The UN Food and Agriculture Organisation (FAO) has published its food outlook preview. The report includes estimates of this year's world cereal output, which have deteriorated since the previous report in June as a result of the droughts that have ravaged Europe.
In effect, the FAO's forecast for global cereal output in 2003 has been revised downward to 1,865 million tonnes, some 48 million tonnes below the previous forecast. This is still however 33 million tonnes above last year's reduced level. Wheat output is now expected to fall to its lowest level since 1995, while the recovery anticipated for coarse grains after last year's below-average crop is not likely to be as large as expected earlier.

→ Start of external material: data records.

Lemma ring_pop_refines rb mem :
  ring_wf rb mem -> ring_aligned rb ->
  exists rb' n,
    ringBufRead rb mem (wordByteSize rb) =
      Some (rb', takeZ (wordByteSize rb) (ring_contents rb mem), n) /\
    ring_wf rb' mem /\ ring_aligned rb' /\
    bufSize rb' = bufSize rb /\ wordByteSize rb' = wordByteSize rb /\
    ring_contents rb' mem = dropZ (wordByteSize rb) (ring_contents rb mem).
Proof.
  intros Hwf Hal. pose proof Hwf as Hwf2. destruct Hwf2.
  pose proof (ring_used_aligned _ _ Hwf Hal) as Hua.
  pose proof (ringBufUsed_range _ _ Hwf) as Hu.
  destruct (ringBufRead_gen rb mem (wordByteSize rb) Hwf) as (r & E & Hr); [lia|].
  destruct (ring_advance rb mem (Z.min (wordByteSize rb) (ringBufUsed rb)) r Hwf)
    as [Hwf' Hc]; [lia|done|].
  eexists _, _. split; [exact E|]. split; [done|].
  assert (wordByteSize rb <= ringBufUsed rb \/ ringBufUsed rb = 0) as Hcase.
  { destruct (decide (ringBufUsed rb = 0)); [by right|left].
    apply Z.divide_pos_le; [lia|done]. }
  split.
  - clear E Hc. destruct Hal as (Hs & Hrd & Hw). unfold ring_aligned, set_rdPtr; cbn.
    split; [done|]. split; [|done]. subst r.
    destruct Hrd as [kr Hkr], Hs as [ks Hks].
    destruct Hcase as [Hc|Hc]; [rewrite Z.min_l by lia|rewrite Hc, Z.min_r by lia];
      split_cmp; first [ exists kr; lia | exists (kr + 1); lia | exists (kr + 1 - ks); lia ].
  - split; [done|]. split; [done|]. rewrite Hc.
    destruct Hcase as [Hc'|Hc']; [by rewrite Z.min_l by lia|].
    rewrite (lenZ_0_nil (ring_contents rb mem)) by (rewrite (ring_contents_len _ _ Hwf); lia).
    unfold dropZ. by rewrite !drop_nil.
Qed.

The reduced outlook means that the amount of global cereal carryover stocks that could be drawn down in 2003/04 will be much larger than expected earlier, and the overall global supply-and-demand situation will be much tighter.
World cereal trade in 2003/04 is forecast to fall to a five-year low of just 227.5 million tonnes, which would be 11 million tonnes, or 5 per cent, below the previous season. Reduced wheat shipments are expected to account for the bulk of the year-on-year decline in world cereal trade, following good crops in several importing countries.
International wheat prices increased over the past two months, mostly in response to a deterioration of prospects for the European crop. In the maize market, prices have remained under downward pressure due to good crop prospects in several major producing countries. International rice prices have risen steadily since May in response to tightening supplies in some major exporting countries.